- What to do: Output the full listing exactly.

- Records for the task:
(** ** IP version 4 *)

Lemma v4_part_read room split a u8 rest :
  (length a ≤ room)%nat → Forall (λ c, c ≠ split) a → v4_part room split u8 (a ++ split :: rest) = Some (Some (u8 ++ a)).
Proof.
  intros Hlen Ha. revert room u8 Hlen. induction Ha as [|c a Hc _ IH]; intros room u8 Hlen; cbn [app].
  - destruct room; cbn [v4_part]; by rewrite Z.eqb_refl, app_nil_r.
  - destruct room as [|room]; [cbn in Hlen; lia|]. cbn [v4_part]. destruct (Z.eqb_spec c split) as [->|_]; [done|].
    rewrite IH by (cbn in Hlen; lia). by rewrite <- app_assoc.
Qed.

(** One number of the address and what is behind it. *)
Lemma v4_parts_step n split splits ix rest endpoint port :
  0 ≤ n < 256 → split = dot ∨ split = colon → atoi rest = Some port →
  v4_parts (split :: splits) ix (print_u n ++ split :: rest) endpoint =
  v4_parts splits (S ix) rest (mkEndpoint (ep_flag endpoint) (u16 port) (<[ix := n]> (ep_address endpoint))).
Proof.
  intros Hn Hsplit Hport. cbn [v4_parts]. destruct (print_u_chars n ltac:(lia)) as [Hchars Hne].
  rewrite v4_part_read; [|apply (print_u_length n 3); cbn; lia|].
  2: { eapply Forall_impl; [exact Hchars|]. intros c Hc ->. by destruct Hsplit as [-> | ->]. }
  cbn [mbind option_bind app]. rewrite (atoi_print n 0 []) by (done || lia). cbn [mbind option_bind].
  assert (Hdrop : drop (length (print_u n) + 1) (print_u n ++ split :: rest) = rest).
  { rewrite drop_app_ge by lia. by replace (length (print_u n) + 1 - length (print_u n))%nat with 1%nat by lia. }
  rewrite Hdrop. clear Hdrop. destruct (print_u n) as [|d ds]; [done|]. rewrite Hport. cbn [mbind option_bind].
  unfold u8. rewrite Z.mod_small by lia. done.
Qed.

Definition byte (b : Z) : Prop := 0 ≤ b < 256.

Lemma v4_read a b c d port endpoint rest :
  byte a → byte b → byte c → byte d → 0 ≤ port < 65536 → ep_address endpoint = replicate 16 0 →
  v4_parts [dot; dot; dot; colon] 0
    (print_u a ++ [dot] ++ print_u b ++ [dot] ++ print_u c ++ [dot] ++ print_u d ++ [colon] ++ print_u port ++ 0 :: rest) endpoint =
  Some (BFX_RESULT_SUCCESS, mkEndpoint (ep_flag endpoint) port ([a; b; c; d] ++ replicate 12 0)).
Proof.
  intros Ha Hb Hc Hd Hport Haddr. cbn [app]. unfold byte in *.
  rewrite (v4_parts_step a dot _ _ _ _ b) by (first [by apply atoi_print; (done || lia) | done | by left]).
  rewrite (v4_parts_step b dot _ _ _ _ c) by (first [by apply atoi_print; (done || lia) | done | by left]).
  rewrite (v4_parts_step c dot _ _ _ _ d) by (first [by apply atoi_print; (done || lia) | done | by left]).
  rewrite (v4_parts_step d colon _ _ _ _ port) by (first [by apply atoi_print; (done || lia) | done | by right]).
  cbn [v4_parts ep_flag ep_address]. rewrite Haddr. cbn. unfold u16. by rewrite Z.mod_small by lia.
Qed.

(** ** IP version 6 *)

Lemma hex_digit d : 0 ≤ d < 16 →
  isalnum (digit d) = true ∧ digit d ≠ colon ∧ digit d ≠ close_bracket ∧
  (if isalpha (digit d) then u8 (10 + (digit d - (if isupper (digit d) then 65 else 97))) else digit d - 48) = d.
Proof.
  intros Hd. assert (Hn : ∃ n, (n < 16)%nat ∧ d = Z.of_nat n) by (exists (Z.to_nat d); lia). destruct Hn as (n & Hn & ->).
  do 16 (destruct n as [|n]; [by vm_compute|]). lia.
Qed.

Lemma v6_digits_read room ds c rest :
  Forall (λ d, 0 ≤ d < 16) ds → (length ds ≤ room)%nat → isalnum c = false → v6_digits room ((digit <$> ds) ++ c :: rest) = Some ds.
Proof.
  intros Hds. revert room. induction Hds as [|d ds Hd _ IH]; intros room Hlen Hc; cbn [fmap list_fmap app].
  - destruct room; [done|]. cbn [v6_digits]. unfold isalnum in Hc. apply orb_false_iff in Hc as [H1 H2].
    unfold isalnum. by rewrite H1, H2.
  - destruct room as [|room]; [cbn in Hlen; lia|]. cbn [v6_digits]. destruct (hex_digit d Hd) as (H1 & _ & _ & H2).
    rewrite IH by (cbn in Hlen; lia || done). destruct (isalpha (digit d)); [|rewrite H1]; cbn [mbind option_bind]; by rewrite H2.
Qed.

- Exercise answer:
(** ** IP version 4 *)

Lemma v4_part_read room split a u8 rest :
  (length a ≤ room)%nat → Forall (λ c, c ≠ split) a → v4_part room split u8 (a ++ split :: rest) = Some (Some (u8 ++ a)).
Proof.
  intros Hlen Ha. revert room u8 Hlen. induction Ha as [|c a Hc _ IH]; intros room u8 Hlen; cbn [app].
  - destruct room; cbn [v4_part]; by rewrite Z.eqb_refl, app_nil_r.
  - destruct room as [|room]; [cbn in Hlen; lia|]. cbn [v4_part]. destruct (Z.eqb_spec c split) as [->|_]; [done|].
    rewrite IH by (cbn in Hlen; lia). by rewrite <- app_assoc.
Qed.

(** One number of the address and what is behind it. *)
Lemma v4_parts_step n split splits ix rest endpoint port :
  0 ≤ n < 256 → split = dot ∨ split = colon → atoi rest = Some port →
  v4_parts (split :: splits) ix (print_u n ++ split :: rest) endpoint =
  v4_parts splits (S ix) rest (mkEndpoint (ep_flag endpoint) (u16 port) (<[ix := n]> (ep_address endpoint))).
Proof.
  intros Hn Hsplit Hport. cbn [v4_parts]. destruct (print_u_chars n ltac:(lia)) as [Hchars Hne].
  rewrite v4_part_read; [|apply (print_u_length n 3); cbn; lia|].
  2: { eapply Forall_impl; [exact Hchars|]. intros c Hc ->. by destruct Hsplit as [-> | ->]. }
  cbn [mbind option_bind app]. rewrite (atoi_print n 0 []) by (done || lia). cbn [mbind option_bind].
  assert (Hdrop : drop (length (print_u n) + 1) (print_u n ++ split :: rest) = rest).
  { rewrite drop_app_ge by lia. by replace (length (print_u n) + 1 - length (print_u n))%nat with 1%nat by lia. }
  rewrite Hdrop. clear Hdrop. destruct (print_u n) as [|d ds]; [done|]. rewrite Hport. cbn [mbind option_bind].
  unfold u8. rewrite Z.mod_small by lia. done.
Qed.

Definition byte (b : Z) : Prop := 0 ≤ b < 256.

Lemma v4_read a b c d port endpoint rest :
  byte a → byte b → byte c → byte d → 0 ≤ port < 65536 → ep_address endpoint = replicate 16 0 →
  v4_parts [dot; dot; dot; colon] 0
    (print_u a ++ [dot] ++ print_u b ++ [dot] ++ print_u c ++ [dot] ++ print_u d ++ [colon] ++ print_u port ++ 0 :: rest) endpoint =
  Some (BFX_RESULT_SUCCESS, mkEndpoint (ep_flag endpoint) port ([a; b; c; d] ++ replicate 12 0)).
Proof.
  intros Ha Hb Hc Hd Hport Haddr. cbn [app]. unfold byte in *.
  rewrite (v4_parts_step a dot _ _ _ _ b) by (first [by apply atoi_print; (done || lia) | done | by left]).
  rewrite (v4_parts_step b dot _ _ _ _ c) by (first [by apply atoi_print; (done || lia) | done | by left]).
  rewrite (v4_parts_step c dot _ _ _ _ d) by (first [by apply atoi_print; (done || lia) | done | by left]).
  rewrite (v4_parts_step d colon _ _ _ _ port) by (first [by apply atoi_print; (done || lia) | done | by right]).
  cbn [v4_parts ep_flag ep_address]. rewrite Haddr. cbn. unfold u16. by rewrite Z.mod_small by lia.
Qed.

(** ** IP version 6 *)

Lemma hex_digit d : 0 ≤ d < 16 →
  isalnum (digit d) = true ∧ digit d ≠ colon ∧ digit d ≠ close_bracket ∧
  (if isalpha (digit d) then u8 (10 + (digit d - (if isupper (digit d) then 65 else 97))) else digit d - 48) = d.
Proof.
  intros Hd. assert (Hn : ∃ n, (n < 16)%nat ∧ d = Z.of_nat n) by (exists (Z.to_nat d); lia). destruct Hn as (n & Hn & ->).
  do 16 (destruct n as [|n]; [by vm_compute|]). lia.
Qed.

Lemma v6_digits_read room ds c rest :
  Forall (λ d, 0 ≤ d < 16) ds → (length ds ≤ room)%nat → isalnum c = false → v6_digits room ((digit <$> ds) ++ c :: rest) = Some ds.
Proof.
  intros Hds. revert room. induction Hds as [|d ds Hd _ IH]; intros room Hlen Hc; cbn [fmap list_fmap app].
  - destruct room; [done|]. cbn [v6_digits]. unfold isalnum in Hc. apply orb_false_iff in Hc as [H1 H2].
    unfold isalnum. by rewrite H1, H2.
  - destruct room as [|room]; [cbn in Hlen; lia|]. cbn [v6_digits]. destruct (hex_digit d Hd) as (H1 & _ & _ & H2).
    rewrite IH by (cbn in Hlen; lia || done). destruct (isalpha (digit d)); [|rewrite H1]; cbn [mbind option_bind]; by rewrite H2.
Qed.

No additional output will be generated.